After locating the line that contains "destruct Hc as" in the records below, write out exactly that line and each line after it through the one that contains "sample_fs p = Some df ∧", and nothing else.
***
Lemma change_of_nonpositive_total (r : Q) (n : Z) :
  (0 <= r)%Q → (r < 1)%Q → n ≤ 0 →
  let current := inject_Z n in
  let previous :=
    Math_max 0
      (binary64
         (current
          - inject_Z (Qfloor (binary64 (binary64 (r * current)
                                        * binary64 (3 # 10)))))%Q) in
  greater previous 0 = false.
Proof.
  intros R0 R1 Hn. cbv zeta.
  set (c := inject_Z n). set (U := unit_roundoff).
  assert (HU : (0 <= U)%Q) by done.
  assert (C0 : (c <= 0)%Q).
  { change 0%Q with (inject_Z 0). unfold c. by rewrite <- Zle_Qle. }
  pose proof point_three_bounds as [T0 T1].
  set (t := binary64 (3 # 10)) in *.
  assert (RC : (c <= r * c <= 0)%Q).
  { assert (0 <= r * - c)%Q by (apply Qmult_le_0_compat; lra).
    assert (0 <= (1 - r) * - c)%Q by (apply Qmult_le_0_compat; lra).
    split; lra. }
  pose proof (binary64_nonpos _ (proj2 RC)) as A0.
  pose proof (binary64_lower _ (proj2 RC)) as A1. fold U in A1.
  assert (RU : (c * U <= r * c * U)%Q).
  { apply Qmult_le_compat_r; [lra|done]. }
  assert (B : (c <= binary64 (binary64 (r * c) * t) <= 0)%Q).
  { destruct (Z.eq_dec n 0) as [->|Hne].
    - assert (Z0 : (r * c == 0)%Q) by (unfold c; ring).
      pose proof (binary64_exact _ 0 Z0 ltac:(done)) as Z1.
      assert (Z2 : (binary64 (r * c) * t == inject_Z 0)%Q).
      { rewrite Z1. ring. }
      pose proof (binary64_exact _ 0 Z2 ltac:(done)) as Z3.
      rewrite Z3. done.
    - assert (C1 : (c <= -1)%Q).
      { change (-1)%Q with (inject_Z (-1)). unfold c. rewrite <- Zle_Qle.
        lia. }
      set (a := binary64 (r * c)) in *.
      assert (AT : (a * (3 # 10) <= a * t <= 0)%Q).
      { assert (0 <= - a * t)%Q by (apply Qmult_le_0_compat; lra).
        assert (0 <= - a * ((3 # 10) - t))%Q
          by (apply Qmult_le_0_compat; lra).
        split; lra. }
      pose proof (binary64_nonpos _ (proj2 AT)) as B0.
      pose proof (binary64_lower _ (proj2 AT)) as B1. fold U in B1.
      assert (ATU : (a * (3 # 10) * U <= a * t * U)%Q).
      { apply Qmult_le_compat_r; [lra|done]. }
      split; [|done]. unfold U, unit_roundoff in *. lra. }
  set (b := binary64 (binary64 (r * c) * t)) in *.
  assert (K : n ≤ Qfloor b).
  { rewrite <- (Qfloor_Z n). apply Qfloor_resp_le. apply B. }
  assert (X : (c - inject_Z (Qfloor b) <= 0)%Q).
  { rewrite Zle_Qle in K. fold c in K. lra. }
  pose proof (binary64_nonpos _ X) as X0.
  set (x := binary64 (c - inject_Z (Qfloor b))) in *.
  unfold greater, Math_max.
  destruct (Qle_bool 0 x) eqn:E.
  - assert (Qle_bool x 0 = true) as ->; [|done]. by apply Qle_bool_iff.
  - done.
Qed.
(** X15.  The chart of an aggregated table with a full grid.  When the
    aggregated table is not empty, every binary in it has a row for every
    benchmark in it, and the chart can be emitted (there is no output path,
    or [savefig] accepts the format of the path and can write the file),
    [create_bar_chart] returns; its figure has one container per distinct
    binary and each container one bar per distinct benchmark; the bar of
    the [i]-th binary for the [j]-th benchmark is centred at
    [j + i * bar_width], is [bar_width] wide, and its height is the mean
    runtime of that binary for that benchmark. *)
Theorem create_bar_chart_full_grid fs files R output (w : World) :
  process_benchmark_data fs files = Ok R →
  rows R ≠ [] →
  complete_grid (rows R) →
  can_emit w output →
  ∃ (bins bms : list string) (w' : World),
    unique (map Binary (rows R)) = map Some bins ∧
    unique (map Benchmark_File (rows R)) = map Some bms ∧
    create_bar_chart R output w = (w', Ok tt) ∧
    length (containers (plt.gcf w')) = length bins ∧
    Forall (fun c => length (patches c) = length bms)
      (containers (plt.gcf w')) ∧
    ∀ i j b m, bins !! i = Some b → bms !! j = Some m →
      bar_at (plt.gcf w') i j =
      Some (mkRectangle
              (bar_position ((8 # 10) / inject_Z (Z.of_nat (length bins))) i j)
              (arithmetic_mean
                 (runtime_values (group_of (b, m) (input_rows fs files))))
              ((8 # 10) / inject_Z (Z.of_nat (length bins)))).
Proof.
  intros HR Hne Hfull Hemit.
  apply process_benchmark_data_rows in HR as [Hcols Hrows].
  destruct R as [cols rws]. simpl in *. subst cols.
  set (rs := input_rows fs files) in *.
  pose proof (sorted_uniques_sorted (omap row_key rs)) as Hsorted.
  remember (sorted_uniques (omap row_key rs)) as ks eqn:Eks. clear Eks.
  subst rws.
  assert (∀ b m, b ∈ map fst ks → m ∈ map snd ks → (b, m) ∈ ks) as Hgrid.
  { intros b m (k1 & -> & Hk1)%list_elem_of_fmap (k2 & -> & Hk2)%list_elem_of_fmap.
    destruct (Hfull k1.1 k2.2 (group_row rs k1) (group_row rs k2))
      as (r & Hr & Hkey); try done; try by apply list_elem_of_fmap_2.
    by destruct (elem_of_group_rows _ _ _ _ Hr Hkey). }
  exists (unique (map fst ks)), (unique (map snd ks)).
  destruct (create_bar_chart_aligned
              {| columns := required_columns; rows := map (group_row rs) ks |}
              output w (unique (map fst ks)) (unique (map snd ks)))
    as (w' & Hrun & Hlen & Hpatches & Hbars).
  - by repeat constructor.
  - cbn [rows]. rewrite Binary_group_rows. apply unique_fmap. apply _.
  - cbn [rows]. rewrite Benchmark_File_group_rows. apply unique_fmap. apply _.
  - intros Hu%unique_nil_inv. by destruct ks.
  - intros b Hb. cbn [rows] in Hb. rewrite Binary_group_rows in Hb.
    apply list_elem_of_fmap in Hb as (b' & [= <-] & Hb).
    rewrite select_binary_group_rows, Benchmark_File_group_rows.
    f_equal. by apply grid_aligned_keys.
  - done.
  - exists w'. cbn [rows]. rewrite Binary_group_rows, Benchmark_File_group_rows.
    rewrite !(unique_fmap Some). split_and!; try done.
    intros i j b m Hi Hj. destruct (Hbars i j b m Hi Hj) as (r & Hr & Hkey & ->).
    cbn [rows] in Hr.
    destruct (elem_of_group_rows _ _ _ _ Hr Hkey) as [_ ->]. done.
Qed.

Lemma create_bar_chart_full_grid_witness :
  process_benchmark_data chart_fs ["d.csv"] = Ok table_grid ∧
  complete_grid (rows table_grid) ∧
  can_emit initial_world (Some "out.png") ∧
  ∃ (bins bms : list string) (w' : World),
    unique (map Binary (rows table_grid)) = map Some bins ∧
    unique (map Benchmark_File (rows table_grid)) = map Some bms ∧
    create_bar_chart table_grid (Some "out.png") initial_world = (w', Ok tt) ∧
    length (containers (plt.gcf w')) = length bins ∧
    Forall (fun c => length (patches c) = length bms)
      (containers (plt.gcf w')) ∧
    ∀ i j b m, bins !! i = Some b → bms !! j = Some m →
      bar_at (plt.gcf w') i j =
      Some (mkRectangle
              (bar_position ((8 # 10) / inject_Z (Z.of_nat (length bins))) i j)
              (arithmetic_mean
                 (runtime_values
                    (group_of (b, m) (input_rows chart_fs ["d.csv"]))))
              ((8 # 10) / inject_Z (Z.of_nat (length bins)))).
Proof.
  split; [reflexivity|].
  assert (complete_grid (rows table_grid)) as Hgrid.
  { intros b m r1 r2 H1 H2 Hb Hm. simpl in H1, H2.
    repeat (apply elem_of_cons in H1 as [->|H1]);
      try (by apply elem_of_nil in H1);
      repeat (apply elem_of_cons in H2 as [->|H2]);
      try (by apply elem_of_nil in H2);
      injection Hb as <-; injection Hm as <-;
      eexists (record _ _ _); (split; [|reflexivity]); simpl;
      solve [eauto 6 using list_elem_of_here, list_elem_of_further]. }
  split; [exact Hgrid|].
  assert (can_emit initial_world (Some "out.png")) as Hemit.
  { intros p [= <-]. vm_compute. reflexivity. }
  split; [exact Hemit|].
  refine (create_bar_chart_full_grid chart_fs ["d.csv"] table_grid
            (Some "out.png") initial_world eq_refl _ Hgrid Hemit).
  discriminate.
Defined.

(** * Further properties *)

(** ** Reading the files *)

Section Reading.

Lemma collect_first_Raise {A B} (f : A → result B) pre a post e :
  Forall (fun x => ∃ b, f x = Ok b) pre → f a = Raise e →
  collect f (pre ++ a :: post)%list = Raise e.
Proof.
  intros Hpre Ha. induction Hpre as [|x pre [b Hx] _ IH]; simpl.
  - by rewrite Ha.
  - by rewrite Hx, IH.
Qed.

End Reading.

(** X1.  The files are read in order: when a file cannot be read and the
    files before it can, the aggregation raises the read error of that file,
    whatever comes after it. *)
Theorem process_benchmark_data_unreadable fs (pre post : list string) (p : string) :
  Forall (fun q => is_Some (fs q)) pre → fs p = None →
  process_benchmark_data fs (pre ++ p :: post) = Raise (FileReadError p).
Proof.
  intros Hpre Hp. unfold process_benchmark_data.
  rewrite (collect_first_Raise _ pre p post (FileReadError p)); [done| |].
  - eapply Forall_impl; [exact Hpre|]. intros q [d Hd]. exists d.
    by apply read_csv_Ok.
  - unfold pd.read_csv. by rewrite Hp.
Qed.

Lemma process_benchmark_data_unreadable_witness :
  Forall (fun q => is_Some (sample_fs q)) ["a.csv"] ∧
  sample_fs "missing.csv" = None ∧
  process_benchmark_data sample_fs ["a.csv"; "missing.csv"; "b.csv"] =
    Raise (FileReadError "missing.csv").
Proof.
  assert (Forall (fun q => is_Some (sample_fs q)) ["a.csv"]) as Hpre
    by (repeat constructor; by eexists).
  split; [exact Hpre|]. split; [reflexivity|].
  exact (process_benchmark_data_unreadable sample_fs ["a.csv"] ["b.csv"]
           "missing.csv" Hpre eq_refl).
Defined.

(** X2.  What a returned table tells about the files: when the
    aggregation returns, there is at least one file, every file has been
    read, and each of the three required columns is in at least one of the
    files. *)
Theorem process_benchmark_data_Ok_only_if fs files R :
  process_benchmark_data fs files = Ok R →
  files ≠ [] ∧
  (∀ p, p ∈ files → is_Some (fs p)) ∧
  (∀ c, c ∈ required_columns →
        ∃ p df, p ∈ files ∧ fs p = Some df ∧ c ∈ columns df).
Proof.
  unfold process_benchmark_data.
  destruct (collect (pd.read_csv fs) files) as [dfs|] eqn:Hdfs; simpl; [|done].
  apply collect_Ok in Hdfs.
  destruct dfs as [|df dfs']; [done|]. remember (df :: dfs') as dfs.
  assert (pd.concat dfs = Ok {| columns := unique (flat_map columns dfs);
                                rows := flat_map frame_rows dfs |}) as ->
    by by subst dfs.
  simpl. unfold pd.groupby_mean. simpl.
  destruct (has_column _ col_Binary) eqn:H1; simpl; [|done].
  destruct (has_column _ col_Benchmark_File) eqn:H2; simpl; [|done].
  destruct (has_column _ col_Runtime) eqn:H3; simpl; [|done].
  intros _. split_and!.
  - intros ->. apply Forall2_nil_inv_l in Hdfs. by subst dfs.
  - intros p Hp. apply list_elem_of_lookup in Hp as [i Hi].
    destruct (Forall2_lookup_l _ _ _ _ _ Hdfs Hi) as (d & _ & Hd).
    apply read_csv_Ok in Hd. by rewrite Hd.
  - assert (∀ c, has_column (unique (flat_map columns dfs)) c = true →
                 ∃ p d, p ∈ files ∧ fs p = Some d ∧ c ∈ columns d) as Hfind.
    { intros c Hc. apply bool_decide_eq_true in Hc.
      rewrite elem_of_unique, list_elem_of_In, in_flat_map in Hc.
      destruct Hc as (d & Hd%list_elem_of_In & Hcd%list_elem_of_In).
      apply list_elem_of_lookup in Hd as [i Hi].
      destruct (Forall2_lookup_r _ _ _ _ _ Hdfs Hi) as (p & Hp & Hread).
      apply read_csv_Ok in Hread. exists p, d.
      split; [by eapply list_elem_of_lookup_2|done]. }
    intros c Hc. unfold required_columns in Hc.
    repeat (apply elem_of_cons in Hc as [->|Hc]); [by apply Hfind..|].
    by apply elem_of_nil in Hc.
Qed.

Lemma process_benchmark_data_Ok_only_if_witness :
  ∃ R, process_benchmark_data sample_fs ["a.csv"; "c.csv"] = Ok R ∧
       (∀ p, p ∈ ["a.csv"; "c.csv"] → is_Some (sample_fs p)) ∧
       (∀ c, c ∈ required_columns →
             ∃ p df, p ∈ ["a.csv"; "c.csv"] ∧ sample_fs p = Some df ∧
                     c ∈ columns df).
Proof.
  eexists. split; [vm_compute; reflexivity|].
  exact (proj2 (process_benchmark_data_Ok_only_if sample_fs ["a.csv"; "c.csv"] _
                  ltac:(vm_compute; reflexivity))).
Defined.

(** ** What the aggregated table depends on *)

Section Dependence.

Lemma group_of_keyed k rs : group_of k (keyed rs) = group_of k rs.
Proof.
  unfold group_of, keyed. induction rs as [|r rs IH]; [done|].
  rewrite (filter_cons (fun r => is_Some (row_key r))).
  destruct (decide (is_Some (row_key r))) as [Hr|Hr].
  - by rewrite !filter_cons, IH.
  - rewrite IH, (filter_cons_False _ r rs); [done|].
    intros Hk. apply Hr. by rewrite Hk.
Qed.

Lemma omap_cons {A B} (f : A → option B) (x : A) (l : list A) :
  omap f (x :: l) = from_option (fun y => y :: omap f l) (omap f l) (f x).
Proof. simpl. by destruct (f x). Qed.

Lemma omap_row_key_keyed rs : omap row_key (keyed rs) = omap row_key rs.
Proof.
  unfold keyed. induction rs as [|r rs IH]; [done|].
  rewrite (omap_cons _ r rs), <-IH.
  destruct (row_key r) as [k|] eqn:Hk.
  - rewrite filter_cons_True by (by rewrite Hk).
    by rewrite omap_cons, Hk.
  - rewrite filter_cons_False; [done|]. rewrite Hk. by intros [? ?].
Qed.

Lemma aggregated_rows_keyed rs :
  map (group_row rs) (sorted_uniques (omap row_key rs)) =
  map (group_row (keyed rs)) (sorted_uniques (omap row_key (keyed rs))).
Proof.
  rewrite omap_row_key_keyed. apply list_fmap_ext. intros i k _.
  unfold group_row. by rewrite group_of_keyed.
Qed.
***
RESPONSE FOR THIS EXERCISE:
      destruct Hc as (d & Hd%list_elem_of_In & Hcd%list_elem_of_In).
      apply list_elem_of_lookup in Hd as [i Hi].
      destruct (Forall2_lookup_r _ _ _ _ _ Hdfs Hi) as (p & Hp & Hread).
      apply read_csv_Ok in Hread. exists p, d.
      split; [by eapply list_elem_of_lookup_2|done]. }
    intros c Hc. unfold required_columns in Hc.
    repeat (apply elem_of_cons in Hc as [->|Hc]); [by apply Hfind..|].
    by apply elem_of_nil in Hc.
Qed.

Lemma process_benchmark_data_Ok_only_if_witness :
  ∃ R, process_benchmark_data sample_fs ["a.csv"; "c.csv"] = Ok R ∧
       (∀ p, p ∈ ["a.csv"; "c.csv"] → is_Some (sample_fs p)) ∧
       (∀ c, c ∈ required_columns →
             ∃ p df, p ∈ ["a.csv"; "c.csv"] ∧ sample_fs p = Some df ∧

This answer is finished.